(About this exercise): Filter out all lines without the word "negb" from the data below, please, and copy the rest.

=== Section Start ===

(** * segmentation/network.py: padding and baseline extraction

    A shallow embedding of the pure parts of [segmentation/network.py]:
    - [pad] / [unpad], the helpers wrapped around every forward pass;
    - the class [Cc_with_type] and the closures [calculate_distance_matrix]
      and [normalize_connected_components] of [extract_baselines], together
      with the glue code of [extract_baselines] between them.

    Conventions.
    - A Python exception is a value [Raise e] of the type [result].
    - numpy index arrays (the output of [np.where]) are lists of [Z]; image
      coordinates are far below 2^53, so int64 arithmetic does not wrap and
      the conversions to float64 are exact.
    - Python floats only occur as the constants [1/5*length],
      [vertical_distance/2], [vertical_distance*2/3] and in
      [np.floor(np.mean(value) + 0.5)]; they are modelled by rationals (see
      the remarks at [tolerance] and [np_mean]).
    - [scipy.ndimage.label] and [sklearn.cluster.DBSCAN] are third-party
      code: the labelled components are an input of the model and the
      clusterer is a section variable. *)

From Stdlib Require Import ZArith QArith Qround Lia.
From stdpp Require Import base option list sorting gmap strings.

Local Open Scope Z_scope.

(** ** Exceptions *)

Inductive exn : Type :=
| ValueError
| TypeError
| IndexError
| ZeroDivisionError.

Inductive result (A : Type) : Type :=
| OK (a : A)
| Raise (e : exn).

Arguments OK {A} a.
Arguments Raise {A} e.

#[global] Instance result_ret : MRet result := @OK.
#[global] Instance result_bind : MBind result := fun A B f m =>
  match m with
  | OK a => f a
  | Raise e => Raise e
  end.
#[global] Instance result_fmap : FMap result := fun A B f m =>
  match m with
  | OK a => OK (f a)
  | Raise e => Raise e
  end.

(** [a[i]] on a Python list or a 1-d array, for [i >= 0]. *)
Definition getitem {A} (a : list A) (i : nat) : result A :=
  match a !! i with
  | Some v => OK v
  | None => Raise IndexError
  end.

(** ** [pad] and [unpad] *)

Section Tensor.
Context {A : Type} (zero : A).

(** A 4-dimensional tensor: its [shape] and its entries, batch first. *)
Record tensor : Type := Tensor {
  dim0 : nat;
  dim1 : nat;
  dim2 : nat;
  dim3 : nat;
  data : list (list (list (list A)))
}.

Definition plane_wf (h w : nat) (p : list (list A)) : Prop :=
  length p = h ∧ Forall (fun row => length row = w) p.

Definition tensor_wf (t : tensor) : Prop :=
  length (data t) = dim0 t ∧
  Forall (fun b => length b = dim1 t ∧ Forall (plane_wf (dim2 t) (dim3 t)) b)
         (data t).

(** [torch.nn.functional.pad(input, pad=[l, r, t, b])] in its default
    mode: [l], [r] zeros before and after the last dimension, [t], [b]
    rows of zeros before and after the dimension before it. *)
Definition F_pad (t : tensor) (l r top bot : nat) : tensor :=
  let w' := (l + dim3 t + r)%nat in
  let zrow := replicate w' zero in
  let pad_row (row : list A) := replicate l zero ++ row ++ replicate r zero in
  let pad_plane (p : list (list A)) :=
    replicate top zrow ++ (pad_row <$> p) ++ replicate bot zrow in
  {| dim0 := dim0 t; dim1 := dim1 t;
     dim2 := (top + dim2 t + bot)%nat; dim3 := w';
     data := (fun b : list (list (list A)) => pad_plane <$> b) <$> data t |}.

Definition pad (t : tensor) (factor : nat) : result tensor :=
  if (factor =? 0)%nat then Raise ZeroDivisionError else
  let h_dif := (factor - (dim2 t `mod` factor))%nat in
  let x_dif := (factor - (dim3 t `mod` factor))%nat in
  let x_dif := if negb (factor =? x_dif)%nat then x_dif else 0%nat in
  let h_dif := if negb (factor =? h_dif)%nat then h_dif else 0%nat in
  if negb (h_dif =? 0)%nat || negb (x_dif =? 0)%nat
  then OK (F_pad t 0 x_dif 0 h_dif)
  else OK t.

(** [tensor[:, :, :o_shape[0], :o_shape[1]]] *)
Definition unpad (t : tensor) (o_shape : nat * nat) : tensor :=
  {| dim0 := dim0 t; dim1 := dim1 t;
     dim2 := dim2 t `min` o_shape.1; dim3 := dim3 t `min` o_shape.2;
     data := (fun b : list (list (list A)) =>
               (fun p : list (list A) => take o_shape.2 <$> take o_shape.1 p) <$> b)
             <$> data t |}.

End Tensor.

Arguments tensor A : clear implicits.

(** ** Connected components and their descriptors *)

(** The value of [np.where(labelled == x)] on a 2-d array: the row indices
    and the column indices of the pixels, two arrays of the same length, in
    row-major order. *)
Definition component : Type := list Z * list Z.

Definition aligned (c : component) : Prop := length c.1 = length c.2.

(** Python's [min] and [max] on a sequence. *)
Definition py_min (a : list Z) : result Z :=
  match a with
  | [] => Raise ValueError
  | v :: a' => OK (foldl Z.min v a')
  end.

Definition py_max (a : list Z) : result Z :=
  match a with
  | [] => Raise ValueError
  | v :: a' => OK (foldl Z.max v a')
  end.

(** [np.where(a == v)[0]]: the positions of [v] in [a], ascending. *)
Fixpoint where_from (k : nat) (a : list Z) (v : Z) : list nat :=
  match a with
  | [] => []
  | u :: a' =>
      if decide (u = v) then k :: where_from (S k) a' v
      else where_from (S k) a' v
  end.

Definition np_where_eq (a : list Z) (v : Z) : list nat := where_from 0 a v.

(** [a[idx]] for an index array [idx]. *)
Definition take_indices (a : list Z) (idx : list nat) : result (list Z) :=
  mapM (getitem a) idx.

Record Cc_with_type : Type := mkCc {
  cc : component;
  cc_left : Z * Z;
  cc_right : Z * Z;
  type : string
}.

(** [Cc_with_type.__init__] *)
Definition Cc_with_type_init (c : component) (ty : string) : result Cc_with_type :=
  mn ← py_min c.2;
  let index_min := np_where_eq c.2 mn in
  l0 ← take_indices c.1 index_min ≫= (fun a => getitem a 0%nat);
  l1 ← take_indices c.2 index_min ≫= (fun a => getitem a 0%nat);
  mx ← py_max c.2;
  let index_max := np_where_eq c.2 mx in
  r0 ← take_indices c.1 index_max ≫= (fun a => getitem a 0%nat);
  r1 ← take_indices c.2 index_max ≫= (fun a => getitem a 0%nat);
  OK {| cc := c; cc_left := (l0, l1); cc_right := (r0, r1); type := ty |}.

=== Section End ===

(Worked solution):
  let x_dif := if negb (factor =? x_dif)%nat then x_dif else 0%nat in
  let h_dif := if negb (factor =? h_dif)%nat then h_dif else 0%nat in
  if negb (h_dif =? 0)%nat || negb (x_dif =? 0)%nat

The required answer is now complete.